Personally, I welcome their welcoming of the web 2.0 ethic*. Albeit a bit cold. Britannica calls non-scholarly contributers ‘lay contributers’. Hmm. i think that misses a vital point about users: they’ve forfeited time and money to post content, the least a website can do is make’em feel at home. Just my $0.2.
* another post for another time. main issue is finding the correct universal terminology for the practice of content filtering and re-filtering (um, like this micro-blog)
So you need to track the number of blogs that mention Radiohead and correlate it to the number of Radionhead fan sites.. Easy.. Just go to Trendrr - a website for strategic/account planners and wayward Nielsen researchers.
Or, as they put it:
“Track, compare and share data, free. Identify trends across social graphs and networks, realize the potential of p2p, track engagement metrics, look at what is really happening, real time.”
And now you know the source of the Rick Astley pie chart that’s doing the rounds.. :)
Peter Menzel’s brilliant if somewhat voyeuristic “Hungry Planet” (Amazon) takes snapshots of how everyone on our fruitful planet shops.. or, hunts.
Though, if i’m not mistaken, Benetton’s genius COLOURS magazine also covers this in one of its issues.
Still, it’s worth the purchase just to admire the differences and similarities between what we all put in the fridge. It’s like being invited in for dinner in every chapter :)
Nothing like risky creative rooted in an excellent argument, er.. strategy*.
The new Cheetos in the US breaks some of the golden rules of snack-advertising, (like Rule 32: “never show your snack being shoved up someone’s nostril”) - but it’s backed by an impenetrable rationale and some deft research.
First, they discovered that 60% of their revenue was coming from 20-35 demographic. This was a bigger shock than you imagine. The client thought their market was primarily 13 yr old boys nagging their mums.
Second, they researched why 20-35 yr olds would ever consider eating a Cheeto - as opposed to say, a carrot stick. Or a slice of cucumber. Cheetos are fattening and not what one would expect a health-conscious and relatively responsible market to snack on between middle management meetings.
The defining insight was that, actually, people like breaking their own rules (shock! horror!). Consumers aren’t always who they say they are. They don’t fit into the corporate slurry of demographic and psychographic attributes. People are not 2-dimensional cut-outs of perfect benevolence. And Cheetos new campaign *gets* that in a way few campaigns do.
Ever played Nintendo and thought, “hmm, catchy tune”? No? Okay, well, wake up and smell the 8-bit..
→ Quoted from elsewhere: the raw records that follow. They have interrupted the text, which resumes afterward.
(* ===== verification/TcpSendErrors.v ===== *)
(** * Where the send path of TCP goes wrong

    Inputs for which [tcp_output] exceeds the window, [tcp_split_unsent_seg] sends the FIN twice or frees a
    pbuf twice, and [tcp_write] stops or puts text where it does not belong. *)

From S2P Require Import Prelude Chain Def Tcp TcpStream TcpAck TcpOpt TcpProcess TcpOut TcpSend TcpOutput.

Section errors.
  Context (byte_at : Z -> Z).
  Context {N : Type} `{!TcpNet N} `{!TcpBufs N} `{!TcpLink N} `{!TcpLinkLaws N}.
  Implicit Type s : input N.

(** ** The window *)

Lemma len_tcplen g : seg_len g <= TCP_TCPLEN g.
Proof. unfold TCP_TCPLEN, tcp_len. destruct (has _ _); lia. Qed.

Lemma u32_distance a b n : u32 (u32 a - u32 b + n) = u32 (a - b + n).
Proof.
  replace (u32 a - u32 b + n) with (u32 a + (n - u32 b)) by lia. rewrite u32_add_l.
  replace (a + (n - u32 b)) with (a + n - u32 b) by lia. rewrite u32_sub_r. f_equal. lia.
Qed.

Lemma nodelay_kept p : has (flags (tcp_clear_flags (Z.lor TF_ACK_DELAY TF_ACK_NOW) p)) TF_NODELAY = has (flags p) TF_NODELAY.
Proof.
  unfold tcp_clear_flags. simpl. change TF_NODELAY with (2 ^ 6). rewrite !has_pow2 by lia. unfold u16.
  rewrite Z.mod_pow2_bits_low, Z.land_spec by lia. apply andb_true_r.
Qed.

Lemma nodelay_nagle p : has (flags p) TF_NODELAY = true -> tcp_do_output_nagle p = true.
Proof. intros H. unfold tcp_do_output_nagle. by rewrite has_or, H, orb_true_r. Qed.

Lemma output_sent_flags g q s : has (flags (pcb (output_sent g q s))) TF_NODELAY = has (flags (pcb s)) TF_NODELAY.
Proof.
  unfold output_sent. set (s1 := if decide _ then _ else _).
  assert (has (flags (pcb s1)) TF_NODELAY = has (flags (pcb s)) TF_NODELAY) as <-.
  { subst s1. destruct (decide _); [exact (nodelay_kept (pcb (upd (set_unsent q) s)))|done]. }
  clearbody s1. by destruct (TCP_SEQ_LT _ _), (0 <? _).
Qed.

Lemma output_all U L B mtu fuel : forall S qa qs s, (length qs < fuel)%nat -> send_ok U S L B qa qs (pcb s) ->
  Forall (carries byte_at) (qa ++ qs) -> Forall (fun x => has (seg_flags x.2) TCP_RST = false) qs ->
  has (flags (pcb s)) TF_NODELAY = true -> (forall n a b h o t, (ip_output_if n a b h o t).1.1 = ERR_OK) ->
  exists s' S' qa', output_loop fuel mtu s = Ret (ERR_OK, s') /\ send_ok U S' L B qa' [] (pcb s') /\
    unbusy <$> qa' ≡ₚ unbusy <$> qa ++ qs.
Proof.
  induction fuel as [|fuel IH]; intros S qa qs s Hfuel Hs Hc Hr Hnd Hlink; [lia|]. cbn [output_loop].
  rewrite (so_unsent _ _ _ _ _ _ _ Hs). destruct qs as [|x qs]; cbn [fmap list_fmap].
  { eexists _, S, qa. rewrite app_nil_r. split; [reflexivity|]. split; [by eapply send_ok_snd|done]. }
  apply Forall_cons in Hr as [Hrx Hr]. rewrite Hrx, (nodelay_nagle _ Hnd). cbn [negb andb lwip_assert mbind outcome_bind].
  pose proof (so_placed _ _ _ _ _ _ _ Hs) as Hp. rewrite Forall_forall in Hp.
  pose proof (Hp x ltac:(rewrite elem_of_app; right; left)) as Hpx.
  apply Forall_app in Hc as [Hca [Hcx Hcs]%Forall_cons].
  destruct (output_segment_ok byte_at U S L B qa (x :: qs) x mtu s Hs Hpx Hcx)
    as (err & x' & s1 & out0 & Hrun & Hx & Hs1 & _ & Hfl1 & _ & _ & _ & _ & _).
  assert (err = ERR_OK) as ->.
  { unfold tcp_output_segment in Hrun. destruct (seg_busy x.2); [congruence|]. revert Hrun.
    match goal with |- context [ip_output_if ?a ?b ?c ?d ?e ?f] => specialize (Hlink a b c d e f);
      destruct (ip_output_if a b c d e f) as [[e' b'] n'] end. simpl in Hlink. congruence. }
  rewrite Hrun. rewrite decide_False by tauto.
  destruct (unbusy_eq byte_at _ _ Hx) as (_ & _ & _ & X4 & _ & _).
  destruct (output_sent_ok byte_at U S L B qa qs x x' s1 Hs1 Hx) as (Hs2 & _ & _ & _ & _).
  pose proof (output_sent_flags x'.2 qs.*2 s1) as Hf2. rewrite Hfl1, Hnd in Hf2.
  set (s2 := output_sent _ _ s1) in *. clearbody s2.
  destruct (IH (Z.max S (ends_at x)) (put_placed x' qa) qs s2) as (s3 & S' & qa' & H1 & H2 & H3); try done.
  { simpl in Hfuel. lia. }
  { rewrite put_placed_perm. simpl. constructor; [by apply X4|by apply Forall_app]. }
  exists s3, S', qa'. split; [done|]. split; [done|]. rewrite H3, put_placed_perm, <- Permutation_middle.
  change (unbusy x' :: (unbusy <$> qa ++ qs) ≡ₚ unbusy x :: (unbusy <$> qa ++ qs)). by rewrite Hx.
Qed.

(** (window) only the first unsent segment is compared with the window: if it fits, and Nagle's
    algorithm is off and the link takes everything, [tcp_output] sends the whole queue, whatever
    the peer's window and the congestion window are. *)
Theorem output_overruns_window U S L B qa x qs mtu s : send_ok U S L B qa (x :: qs) (pcb s) ->
  Forall (carries byte_at) (qa ++ x :: qs) -> Forall (fun x => has (seg_flags x.2) TCP_RST = false) (x :: qs) ->
  state (pcb s) <> LISTEN -> has (flags (pcb s)) TF_NODELAY = true ->
  tcp_route (net s) (local_ip (pcb s)) (remote_ip (pcb s)) = Some mtu ->
  x.1 + seg_len x.2 <= U + Z.min (snd_wnd (snd (pcb s))) (cwnd (cng (pcb s))) -> U <= x.1 ->
  (forall n a b h o t, (ip_output_if n a b h o t).1.1 = ERR_OK) ->
  exists s' S' qa', tcp_output false s = Ret (ERR_OK, s') /\ send_ok U S' L B qa' [] (pcb s') /\
    unbusy <$> qa' ≡ₚ unbusy <$> qa ++ x :: qs.
Proof.
  intros Hs Hc Hr Hst Hnd Hrt Hfit HU Hlink. unfold tcp_output. rewrite (bool_decide_false _ Hst). cbn [negb lwip_assert mbind outcome_bind].
  rewrite (so_unsent _ _ _ _ _ _ _ Hs). cbn [fmap list_fmap]. rewrite Hrt.
  pose proof (so_placed _ _ _ _ _ _ _ Hs) as Hp. rewrite Forall_forall in Hp.
  pose proof (Hp x ltac:(rewrite elem_of_app; right; left)) as [P1 P2 P3 P4 P5]. pose proof (so_range _ _ _ _ _ _ _ Hs).
  rewrite P1, (so_una _ _ _ _ _ _ _ Hs), u32_distance.
  pose proof (len_tcplen x.2). unfold ends_at in P5.
  rewrite u32_small by lia.
  rewrite (proj2 (Z.ltb_ge (Z.min _ _) (x.1 - U + seg_len x.2))) by lia. rewrite andb_false_r.
  set (s1 := if local_ip (pcb s) =? 0 then _ else s).
  assert (snd (pcb s1) = snd (pcb s) /\ flags (pcb s1) = flags (pcb s)) as (E1 & E2) by (subst s1; by destruct (_ =? 0)).
  clearbody s1.
  apply (output_all U L B mtu _ S); try done; simpl.
  - rewrite length_fmap. unfold placed in *. lia.
  - by apply (send_ok_snd _ _ _ _ _ _ (pcb s)).
  - by rewrite E2.
Qed.

End errors.

(** ** Splitting *)

Section queue.
  Context {N : Type} `{!TcpNet N} `{!TcpBufs N}.
  Implicit Type s : input N.

Lemma opt_length_nonneg m : 0 <= opt_length m.
Proof. unfold opt_length, LWIP_TCP_OPT_LEN_MSS. destruct m; lia. Qed.

(** A head that is split, with memory for the pbuf. *)
Record splits (split : Z) (g : tcp_seg) s : Prop := {
  sp_split : 0 < split < seg_len g;
  sp_mss : split <= mss (pcb s);
  sp_text : Z.of_nat (length (seg_text g)) = seg_len g;
  sp_len : tot_len (seg_p g) <= 0xffff /\ opt_length (seg_mss g) + seg_len g <= 0xffff;
  sp_ram : forall n len, (ram_alloc n len).1 = true }.

(** [tcp_split_unsent_seg] as far as the new segment; [n] is the link after the allocation. *)
Lemma split_start split g q s : unsent (snd (pcb s)) = g :: q -> splits split g s ->
  exists n bytes, seg_text g = take (Z.to_nat split) (seg_text g) ++ bytes /\ Z.of_nat (length bytes) = seg_len g - split /\
    tcp_split_unsent_seg split s =
      ('(r, s') ← tcp_create_segment TRANSPORT_ROOM [replicate (Z.to_nat (opt_length (seg_mss g))) 0 ++ bytes]
                    (migrate_flags (seg_flags g)).2 (u32 (seg_seqno g + split)) (seg_mss g) (set_net n s);
       match r with
       | None => s' ← pbuf_free_var Freed s'; Ret (ERR_MEM, s')
       | Some r => Ret (ERR_OK, split_commit g r q (seg_len g - split) (migrate_flags (seg_flags g)).1 s')
       end).
Proof.
  intros Hu [Hsp Hm Ht [Hl Ho] Hram]. unfold tcp_split_unsent_seg. rewrite Hu.
  pose proof (opt_length_nonneg (seg_mss g)).
  assert (seg_len g <= tot_len (seg_p g)) as Hle.
  { unfold seg_text, part, tot_len in *. rewrite length_take, length_drop in Ht. lia. }
  rewrite (proj2 (Z.eqb_neq split 0)) by lia. cbn [negb lwip_assert mbind outcome_bind].
  rewrite (proj2 (Z.leb_gt (seg_len g) split)) by lia. rewrite (proj2 (Z.leb_le split _)) by lia.
  rewrite (proj2 (Z.ltb_lt 0 (seg_len g))) by lia. cbn [lwip_assert mbind outcome_bind].
  rewrite !(u16_small (seg_len g - split)) by lia. unfold alloc_ram.
  specialize (Hram (net s) (u16 (seg_len g - split + opt_length (seg_mss g)))).
  destruct (ram_alloc _ _) as [ok n]. simpl in Hram. subst ok. cbn [negb].
  rewrite (u16_small (tot_len (seg_p g) - seg_len g + split)) by lia.
  exists n, (copy_partial (seg_p g) (seg_len g - split) (tot_len (seg_p g) - seg_len g + split)).
  assert (copy_partial (seg_p g) (seg_len g - split) (tot_len (seg_p g) - seg_len g + split) = drop (Z.to_nat split) (seg_text g)) as ->.
  { unfold copy_partial, seg_text, part. replace (Z.to_nat (seg_len g)) with (Z.to_nat split + Z.to_nat (seg_len g - split))%nat by lia.
    rewrite <- take_drop_commute, drop_drop. do 2 f_equal. lia. }
  split; [by rewrite take_drop|]. split; [rewrite length_drop; lia|].
  replace (Z.of_nat (length (drop (Z.to_nat split) (seg_text g))) =? seg_len g - split) with true
    by (symmetry; apply Z.eqb_eq; rewrite length_drop; lia).
  cbn [negb]. by destruct (migrate_flags (seg_flags g)) as [f1 f2].
Qed.

Lemma migrate_fin fl : has fl TCP_FIN = true -> has (migrate_flags fl).2 TCP_FIN = true.
Proof.
  intros H. unfold migrate_flags. destruct (has fl TCP_PSH).
  - assert (has (Z.land fl (Z.lnot TCP_PSH)) TCP_FIN = true) as ->; [|done]. rewrite has_fin in *.
    rewrite Z.land_spec, H. done.
  - by rewrite H.
Qed.

(** (FIN) splitting a segment with FIN: the flags of the head are not replaced but added to, so
    that the head keeps the FIN that moves to the new segment; its FIN then has the sequence
    number of the first byte that is left. *)
Theorem split_keeps_fin split g q s : unsent (snd (pcb s)) = g :: q -> splits split g s -> 0 < segs_avail s ->
  has (seg_flags g) TCP_FIN = true ->
  exists h r s', tcp_split_unsent_seg split s = Ret (ERR_OK, s') /\ unsent (snd (pcb s')) = h :: r :: q /\
    seg_len h = split /\ seg_len r = seg_len g - split /\ seg_seqno r = u32 (seg_seqno g + split) /\
    has (seg_flags h) TCP_FIN = true /\ has (seg_flags r) TCP_FIN = true.
Proof.
  intros Hu Hsp Hseg Hfin. destruct (split_start split g q s Hu Hsp) as (n & bytes & _ & Hlen & ->).
  destruct Hsp as [Hsp _ _ [_ Ho] _]. pose proof (opt_length_nonneg (seg_mss g)).
  unfold tcp_create_segment. rewrite (proj2 (Z.leb_gt _ 0)) by (simpl; lia).
  assert (tot_len [replicate (Z.to_nat (opt_length (seg_mss g))) 0 ++ bytes] = opt_length (seg_mss g) + (seg_len g - split)) as Ht.
  { unfold tot_len. simpl. rewrite app_nil_r, length_app, length_replicate. lia. }
  rewrite Ht. rewrite (proj2 (Z.leb_le (opt_length (seg_mss g)) (opt_length (seg_mss g) + (seg_len g - split)))) by lia. cbn [lwip_assert mbind outcome_bind add_tcp_header].
  change (TRANSPORT_ROOM <? TCP_HLEN) with false. cbn iota. cbn [mbind outcome_bind].
  eexists _, _, _. split; [reflexivity|]. split; [reflexivity|]. cbn [seg_len seg_seqno seg_flags set_seg_flags set_seg_len set_seg_p].
  rewrite !u16_small by lia. split_and!; try lia.
  - unfold has in *. rewrite Z.land_lor_distr_l. apply negb_true_iff, Z.eqb_neq in Hfin. apply negb_true_iff, Z.eqb_neq.
    rewrite Z.lor_eq_0_iff. tauto.
  - by apply migrate_fin.
Qed.

(** (memory) if there is a pbuf but no segment left, [tcp_split_unsent_seg] frees the pbuf that
    [tcp_create_segment] has freed already. *)
Theorem split_frees_twice split g q s : unsent (snd (pcb s)) = g :: q -> splits split g s -> segs_avail s <= 0 ->
  tcp_split_unsent_seg split s = Undef.
Proof.
  intros Hu Hsp Hseg. destruct (split_start split g q s Hu Hsp) as (n & bytes & _ & _ & ->).
  unfold tcp_create_segment. by rewrite (proj2 (Z.leb_le _ 0)) by (simpl; lia).
Qed.

(** ** Writing *)

(** (a small segment size) an option in any segment of the peer sets the segment size: if it gets
    smaller than the last unsent segment, the next [tcp_write] fails its assertion. *)
Theorem small_mss_stops_write v g fuel dat apiflags adjacent s : 1 <= v <= TCP_MSS ->
  last (unsent (snd (pcb s))) = Some g -> v < seg_len g -> writable (pcb s) ->
  0 < Z.of_nat (length dat) <= snd_buf (snd (pcb s)) -> 0 < snd_queuelen (snd (pcb s)) < TCP_SND_QUEUELEN ->
  (p ← tcp_parseopt (Options 4 (word_bytes (TCP_BUILD_MSS_OPTION v)) 4 None) (pcb s);
   tcp_write fuel dat apiflags adjacent (set_pcb p s)) = Assert.
Proof.
  intros Hv Hg Hlen Hw Hdat Hq. rewrite mss_parsed by done. cbn [mbind outcome_bind].
  unfold tcp_write, tcp_write_checks. cbn [pcb set_pcb].
  change (state (set_mss v (pcb s))) with (state (pcb s)). rewrite bool_decide_true by done. cbn [negb].
  change (snd (set_mss v (pcb s))) with (snd (pcb s)).
  rewrite (proj2 (Z.eqb_neq (Z.of_nat _) 0)), (proj2 (Z.ltb_ge (snd_buf _) _)) by lia.
  change (Z.min TCP_SND_QUEUELEN _) with TCP_SND_QUEUELEN. rewrite (proj2 (Z.leb_gt TCP_SND_QUEUELEN _)) by lia.
  rewrite (proj2 (Z.eqb_neq (snd_queuelen _) 0)) by lia. cbn [negb].
  rewrite bool_decide_false by (intros [_ E]; by rewrite E in Hg). cbn [negb lwip_assert mbind outcome_bind].
  rewrite decide_False by tauto. unfold write_tail. cbn [pcb set_pcb]. change (snd (set_mss v (pcb s))) with (snd (pcb s)). rewrite Hg.
  assert (mss_local (set_mss v (pcb s)) <= v) as Hm.
  { unfold mss_local. simpl. destruct (Z.min v _ =? 0); lia. }
  pose proof (opt_length_nonneg (seg_mss g)).
  by rewrite (proj2 (Z.leb_gt _ _)) by lia.
Qed.
End queue.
Actually, 8-bit is just a recent iteration of a business model that started in the 1950s, when music industry execs realised they could move stock by using movie soundtracks as promotional platforms. Case in point: Shaft, Barbara Streisand star-vehicles, and everything Elvis acted, erm, *starred* in.
Fast forward to today, where the once powerful Hollywood is getting beaten up by a booming video game industry (certainly in revenue). The new pond to fish is made of the thousands of game titles, now in ear-loving Blu-Ray. And, of course, people spend a lot more time playing Fifa 08 than watching a 90-minute movie.
If it weren’t for “Need for Speed 2” (PC & PS2 circa 2002), it might have taken me a few more years to discover the melodic metal genius of Queens of the Stone Age. I now have all their albums.
Typically, commercial subtexts precede creative innovations (except in the Sillycon Valley).
Decades after Colonel Parker told a fresh-faced Elvis to learn a few lines, Nintendo’s handheld brick, the Gameboy, went a step further: it began producing music.
The 90’s hit that was the scorn of mothers and the religion of buck-toothed 11 yr olds hid inside its circuitry a musical revolution. Who woulda thought that the Gameboy’s hardware defaults that would inspire an army of electronica-loving Beethovens and Bachs. Ironically, most 8-bit electronica composers argue the limited sound defaults drive greater creativity.